▼

(* ===== verification/Rebac.v ===== *)
(** * ReBAC: relationship paths over a relationship store
    (internal/api/authz_evaluators.go)

    The evaluator is written against the interface [RelationshipStore], what
    it uses of [db.Store]; the in-memory tables implement it at the end. *)
From S2P Require Import Prelude GoStrings GoCollections GoTime Scope.
From S2P Require Import PolicyEngine PolicyEvaluators AuthzRecords AuthzStore.

(** ** The store's contract

    [rs_list] is [ListAuthzRelationships] for unexpired tuples.  It fails
    without a scope or on an unknown relation; otherwise it returns the matching
    live tuples of the scope, cut at a positive limit. *)
Class RelationshipStore (T : Type) := {
  rs_list : T → Context → AuthzRelationshipFilter → Z → result (list AuthzRelationship);
  rs_live : T → Scope → AuthzRelationship → Prop;
  rs_matching : T → Scope → AuthzRelationshipFilter → list AuthzRelationship;
  rs_matching_spec : ∀ t scope f r,
    Filter_IncludeExpired f = false → scope_normal scope →
    r ∈ rs_matching t scope f ↔ rs_live t scope r ∧ filter_accepts f r;
  rs_list_Ok : ∀ t ctx f limit scope,
    RequireScope ctx = Ok scope → filter_relation_ok f → Filter_IncludeExpired f = false →
    rs_list t ctx f limit = Ok (truncate limit (rs_matching t scope f));
  rs_list_unscoped : ∀ t ctx f limit e, RequireScope ctx = Err e → rs_list t ctx f limit = Err e;
}.

(** ** Policies *)
Record rebacRelationPath := mkRebacPath {
  Path_Relations : list string;
  Path_AllOf : list abacPredicate;
}.

(** [rebacActionPolicy.AnyOf]. *)
Record rebacActionPolicy := mkRebacPolicy { Rebac_AnyOf : list rebacRelationPath }.

Record rebacNode := mkRebacNode { Node_SubjectType : string; Node_SubjectID : string }.

#[export] Instance rebacRelationPath_eq_dec : EqDecision rebacRelationPath.
Proof. solve_decision. Defined.
#[export] Instance rebacActionPolicy_eq_dec : EqDecision rebacActionPolicy.
Proof. solve_decision. Defined.
#[export] Instance rebacNode_eq_dec : EqDecision rebacNode.
Proof. solve_decision. Defined.

Definition rebacDefaultLookupLimit : Z := 200.

Definition isSupportedReBACRelation (relation : string) : bool :=
  bool_decide (canon relation ∈ [AuthzRelationshipOwns; AuthzRelationshipManages;
                                 AuthzRelationshipDelegatedAdmin; AuthzRelationshipMemberOf]).

Definition normalizeReBACPath (path : rebacRelationPath) : rebacRelationPath :=
  let relations := canon <$> Path_Relations path in
  if forallb isSupportedReBACRelation relations
  then mkRebacPath relations (normalizeABACPredicate <$> Path_AllOf path)
  else mkRebacPath [] [].

(** The inner loop: the paths that keep some relation. *)
Definition normalize_paths (paths : list rebacRelationPath) : list rebacRelationPath :=
  filter (λ path, Path_Relations path ≠ []) (normalizeReBACPath <$> paths).

#[global] Arguments normalize_paths : simpl never.

Definition normalized_rebac_entry (entry : string * rebacActionPolicy) : option (string * rebacActionPolicy) :=
  let normalizedAction := canon entry.1 in
  if decide (normalizedAction = "") then None
  else let paths := normalize_paths (Rebac_AnyOf entry.2) in
       if decide (paths = []) then None else Some (normalizedAction, mkRebacPolicy paths).

Definition normalizeReBACPolicies `{MapRange} (policies : gmap string rebacActionPolicy)
    : gmap string rebacActionPolicy :=
  collect normalized_rebac_entry (map_range policies).

(** ** Evaluation *)
Fixpoint evaluateReBACPathConditions `{MapRange} (input : PolicyInput) (conditions : list abacPredicate)
    : bool * string :=
  match conditions with
  | [] => (true, "")
  | condition :: conditions =>
      match evaluateABACPredicate input condition with
      | (true, _) => evaluateReBACPathConditions input conditions
      | (false, reason) =>
          if blank reason then (false, "rebac condition failed")
          else (false, "rebac condition failed: " +:+ reason)
      end
  end.

Section evaluator.
Context `{MapRange} {T : Type} `{RelationshipStore T}.

Definition list_relationships (store : T) (ctx : Context) (filter : AuthzRelationshipFilter) (limit : Z)
    : result (list AuthzRelationship) :=
  match rs_list store ctx filter limit with
  | Ok tuples => Ok tuples
  | Err err => Err (Wrap "list rebac relationships" err)
  end.

(** The last hop: some node has a tuple to the object itself. *)
Fixpoint last_hop (store : T) (ctx : Context) (limit : Z) (relation objectType objectID : string)
    (nodes : list rebacNode) : result bool :=
  match nodes with
  | [] => mret false
  | node :: nodes =>
      tuples ← list_relationships store ctx
        (mkRelationshipFilter (Node_SubjectType node) (Node_SubjectID node) relation objectType objectID false)
        limit;
      if decide (tuples = []) then last_hop store ctx limit relation objectType objectID nodes
      else mret true
  end.

(** The node a tuple leads to, under its key in [nextNodes]. *)
Definition next_node (tuple : AuthzRelationship) : option (string * rebacNode) :=
  let nextType := canon (Rel_ObjectType tuple) in
  let nextID := TrimSpace (Rel_ObjectID tuple) in
  if decide (nextType = "" ∨ nextID = "") then None
  else Some (nextType +:+ "|" +:+ nextID, mkRebacNode nextType nextID).

(** An inner hop: the nodes reached from [nodes]. *)
Fixpoint next_hop (store : T) (ctx : Context) (limit : Z) (relation : string)
    (nextNodes : gmap string rebacNode) (nodes : list rebacNode) : result (gmap string rebacNode) :=
  match nodes with
  | [] => mret nextNodes
  | node :: nodes =>
      tuples ← list_relationships store ctx
        (mkRelationshipFilter (Node_SubjectType node) (Node_SubjectID node) relation "" "" false) limit;
      next_hop store ctx limit relation (collect_from next_node nextNodes tuples) nodes
  end.

(** The loop over a path's relations. *)
Fixpoint walk_path (store : T) (ctx : Context) (limit : Z) (objectType objectID : string)
    (nodes : list rebacNode) (relations : list string) : result bool :=
  match relations with
  | [] => mret false
  | [relation] => last_hop store ctx limit relation objectType objectID nodes
  | relation :: relations =>
      nextNodes ← next_hop store ctx limit relation ∅ nodes;
      if decide (nextNodes = ∅) then mret false
      else walk_path store ctx limit objectType objectID (map_range nextNodes).*2 relations
  end.

Definition evaluateReBACPath (store : T) (ctx : Context) (limit : Z) (start : rebacNode)
    (objectType objectID : string) (path : rebacRelationPath) : result bool :=
  walk_path store ctx limit objectType objectID [start] (Path_Relations path).

Definition rebac_deny_reason : string := "rebac relationship does not grant action".

(** The loop over a policy's paths. *)
Fixpoint evaluate_paths (store : T) (ctx : Context) (limit : Z) (input : PolicyInput) (start : rebacNode)
    (objectType objectID : string) (paths : list rebacRelationPath) (denyReason : string)
    : result (string * string) :=
  match paths with
  | [] => mret (PolicyOutcomeDeny, denyReason)
  | path :: paths =>
      match evaluateReBACPathConditions input (Path_AllOf path) with
      | (false, reason) =>
          evaluate_paths store ctx limit input start objectType objectID paths
            (if blank reason then denyReason else reason)
      | (true, _) =>
          matches ← evaluateReBACPath store ctx limit start objectType objectID path;
          if matches : bool then mret (PolicyOutcomeAllow, "rebac relationship grants action")
          else evaluate_paths store ctx limit input start objectType objectID paths rebac_deny_reason
      end
  end.

(** [rebacPolicyEvaluator.Evaluate]; a nil store is [None]. *)
Definition rebacPolicyEvaluator (store : option T) (actionPolicies : gmap string rebacActionPolicy)
    (lookupLimit : Z) : PolicyEvaluator := λ ctx input,
  match store with
  | None => Ok (PolicyOutcomeNoOpinion, "")
  | Some store =>
      if decide (actionPolicies = ∅) then Ok (PolicyOutcomeNoOpinion, "")
      else let action := canon (Input_Action input) in
        if decide (action = "") then Ok (PolicyOutcomeNoOpinion, "")
        else match actionPolicies !! action with
          | None => Ok (PolicyOutcomeNoOpinion, "")
          | Some policy =>
              if decide (Rebac_AnyOf policy = []) then Ok (PolicyOutcomeNoOpinion, "")
              else
                let subjectType := canon (Subject_Type (Input_Subject input)) in
                let subjectID := TrimSpace (Subject_ID (Input_Subject input)) in
                let objectType := canon (Resource_Type (Input_Resource input)) in
                let objectID := TrimSpace (Resource_ID (Input_Resource input)) in
                if decide (subjectType = "" ∨ subjectID = "" ∨ objectType = "" ∨ objectID = "")
                then Ok (PolicyOutcomeDeny, "rebac subject or resource identity is missing")
                else evaluate_paths store ctx lookupLimit input (mkRebacNode subjectType subjectID)
                       objectType objectID (Rebac_AnyOf policy) rebac_deny_reason
          end
  end.

Definition newReBACPolicyEvaluator (store : option T) (policies : gmap string rebacActionPolicy)
    : PolicyEvaluator :=
  rebacPolicyEvaluator store (normalizeReBACPolicies policies) rebacDefaultLookupLimit.
End evaluator.

(** ** Reference semantics: chains of live tuples *)
Section semantics.
Context `{MapRange} {T : Type} `{RelationshipStore T}.
Implicit Types (store : T) (scope : Scope) (node : rebacNode).

(** A live tuple of the node with the relation. *)
Definition node_tuple store scope relation node (r : AuthzRelationship) : Prop :=
  rs_live store scope r ∧ Rel_SubjectType r = Node_SubjectType node ∧
  Rel_SubjectID r = Node_SubjectID node ∧ Rel_Relation r = relation.

Definition hop store scope relation node node' : Prop :=
  ∃ r, node_tuple store scope relation node r ∧
    node' = mkRebacNode (canon (Rel_ObjectType r)) (TrimSpace (Rel_ObjectID r)) ∧
    Node_SubjectType node' ≠ "" ∧ Node_SubjectID node' ≠ "".

Definition direct store scope relation node (objectType objectID : string) : Prop :=
  ∃ r, node_tuple store scope relation node r ∧ Rel_ObjectType r = objectType ∧ Rel_ObjectID r = objectID.

(** The object is reached from the node by tuples with these relations in order. *)
Fixpoint path_grants store scope (objectType objectID : string) (relations : list string) node : Prop :=
  match relations with
  | [] => False
  | [relation] => direct store scope relation node objectType objectID
  | relation :: relations =>
      ∃ node', hop store scope relation node node' ∧
        path_grants store scope objectType objectID relations node'
  end.

Definition node_normal node : Prop :=
  canon (Node_SubjectType node) = Node_SubjectType node ∧ Node_SubjectType node ≠ "" ∧
  TrimSpace (Node_SubjectID node) = Node_SubjectID node ∧ Node_SubjectID node ≠ "".

Definition relation_normal (relation : string) : Prop :=
  canon relation = relation ∧ relation ≠ "" ∧ relation ∈ validAuthzRelationships.

Lemma hop_normal store scope relation node node' :
  hop store scope relation node node' → node_normal node'.
Proof.
  intros (r & _ & -> & ? & ?). unfold node_normal; cbn in *. by rewrite canon_idemp, TrimSpace_idemp.
Qed.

▲

■ Task instructions
Your answer should be the lines above from the one containing "Path_AllOf : list abacPredicate;" through the one containing "Definition isSupportedReBACRelation (relation", copied exactly and with both ends kept.

■ Response box
  Path_AllOf : list abacPredicate;
}.

(** [rebacActionPolicy.AnyOf]. *)
Record rebacActionPolicy := mkRebacPolicy { Rebac_AnyOf : list rebacRelationPath }.

Record rebacNode := mkRebacNode { Node_SubjectType : string; Node_SubjectID : string }.

#[export] Instance rebacRelationPath_eq_dec : EqDecision rebacRelationPath.
Proof. solve_decision. Defined.
#[export] Instance rebacActionPolicy_eq_dec : EqDecision rebacActionPolicy.
Proof. solve_decision. Defined.
#[export] Instance rebacNode_eq_dec : EqDecision rebacNode.
Proof. solve_decision. Defined.

Definition rebacDefaultLookupLimit : Z := 200.

Definition isSupportedReBACRelation (relation : string) : bool :=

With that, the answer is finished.